My Back snapped out on Saturday. By the way.
We have a French exchange student here until next Sunday. His friend prefers us as a host family better than his own, as do all of the French exchange students in the Ostfildern area. Possibly because I am eating muscle relaxants and don't care.
Faites que vous aimez. Do whatever you want.
Aidez-vous à tout notre bon vin. - Help yourself to our good wine.
Saut sur nos meubles! - Jump on our furniture.
Mangez tous nos aliments! Eat all our food!
They opened a "Teddy" Store in Ruit last weekend. It's like the dollar store. Patrick bought a big red plastic trumpet thingy. It opens like a telescope. So far everyone who has come to our house has tried it. Every French exchange student...
And it scares me every time - which makes me jump - which makes my back spazz - which makes me eat more valium - which makes me not give a shit.
And where is my husband while all of this is going on? He returned from China/Tokyo with a severe case of Die-o-ree-a.
Julia, as I said before, is sick and coughing.
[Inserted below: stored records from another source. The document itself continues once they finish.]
(* ===== verification/ImportPaths.v ===== *)
(** * ImportPaths: the files an import directive may name

    Models the path half of [src/crates/graph/src/bundle.rs]: relative
    JavaScript/TypeScript specifiers, C/C++ quoted includes and Rust [use]
    paths against Cargo's conventional layout, with [module_candidates] and
    [is_python_path] of [src/crates/protocol/src/python.rs] for Python.  A path
    is its bytes; [is_alphanumeric] stands for [char::is_alphanumeric] on the
    encoded character, Unicode's table. *)
From S2P Require Import Prelude Text Detect Handle.
From Stdlib Require Import Lia ZArith.
Local Open Scope codesage_scope.

(** The directory part of [path.rsplit_once('/').map_or("", |(dir, _)| dir)]. *)
Definition base_dir (path : bytes) : bytes :=
  match rsplit_once "/" path with Some (d, _) => d | None => [] end.

Definition is_python_path (path : bytes) : bool := ends_with (bs ".py") path || ends_with (bs ".pyi") path.

(** ** [lexical_join] *)

Definition join_segment (parts : option (list bytes)) (seg : bytes) : option (list bytes) :=
  parts ← parts;
  if bytes_eqb seg [] || bytes_eqb seg (bs ".") then Some parts
  else if bytes_eqb seg (bs "..") then pop_last parts
  else Some (parts ++ [seg]).

Definition lexical_join (base spec : bytes) : option bytes :=
  let parts := if bytes_eqb base [] then [] else split_on "/" base in
  join_with "/" <$> foldl join_segment (Some parts) (split_on "/" spec).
She is in our bed. I told Uwe to sleep in the other room, but no, he didn't. So... After struggling out of bed (remember, my back...) twice to get Julia more cough medicine I was hurting. I had just fallen back asleep, and having an awesome dream that someone had gotten me a heating pad for my back. It felt so nice. It was so real... No, it WAS real. But, it wasn't a heating pad, it was Julia. Her fever spiked to 103.
I asked Uwe to get her a Tylenol and a glass of water. He got her a glass of Sprudel. Nice carbonated, fizzy, bubbly water. Which stayed down for 3.5 seconds. I was flailing like a beached whale, or a turtle stuck on it's back trying to get the puke pan. UWE! UWE! Where's the puke pan! He comes back in the bedroom and is yelling at us. The Scheiß thing has been in my back all night! Meanwhile,,, Julia was puking her water back into the glass. It was foamy. Puke pan was retrieved from floor, too late. I got up, and started to change the sheets. Because when your back is out - changing sheets is a piece of cake. Uwe stood there. I guess he was waiting. Waiting to go back to bed. Waiting for me to hurry up. He did finally help, but pretended he had never put a fitted sheet on a mattress before. Or maybe he never had. As soon as one corner was on, the other corner popped off. He did that three times. Julia finally told him he had to bend the corner of the mattress up. No shit Sherlock.
This whole cough/puke thing has been going on for three weeks. First Alex, then Patrick and now Julia.
I am ass-deep in dirty laundry.
So now I have written about why I don't write. I guess this counts.
Uwe left yesterday for India, and from there he goes to New York.
Jimmy crack corn and I don't care, Jimmy crack corn and I dont care, Jimmy crack corn and I don't care, my masters gone away.
Time for another back pill.

3 comments:

RC said...

Geez, Liz. Are you feeling better? And the rest of the household? Did you send your spouse to the doghouse? http://www.youtube.com/watch?v=eyduncFpzl4

Twintensity said...

Sorry about your life. But I do LOVE your entry! Sense of humor. Sense of humor. Drugs help too.

Twintensity said...

By the way - PLEASE do this one for the reading in May. Really. It's GOOD!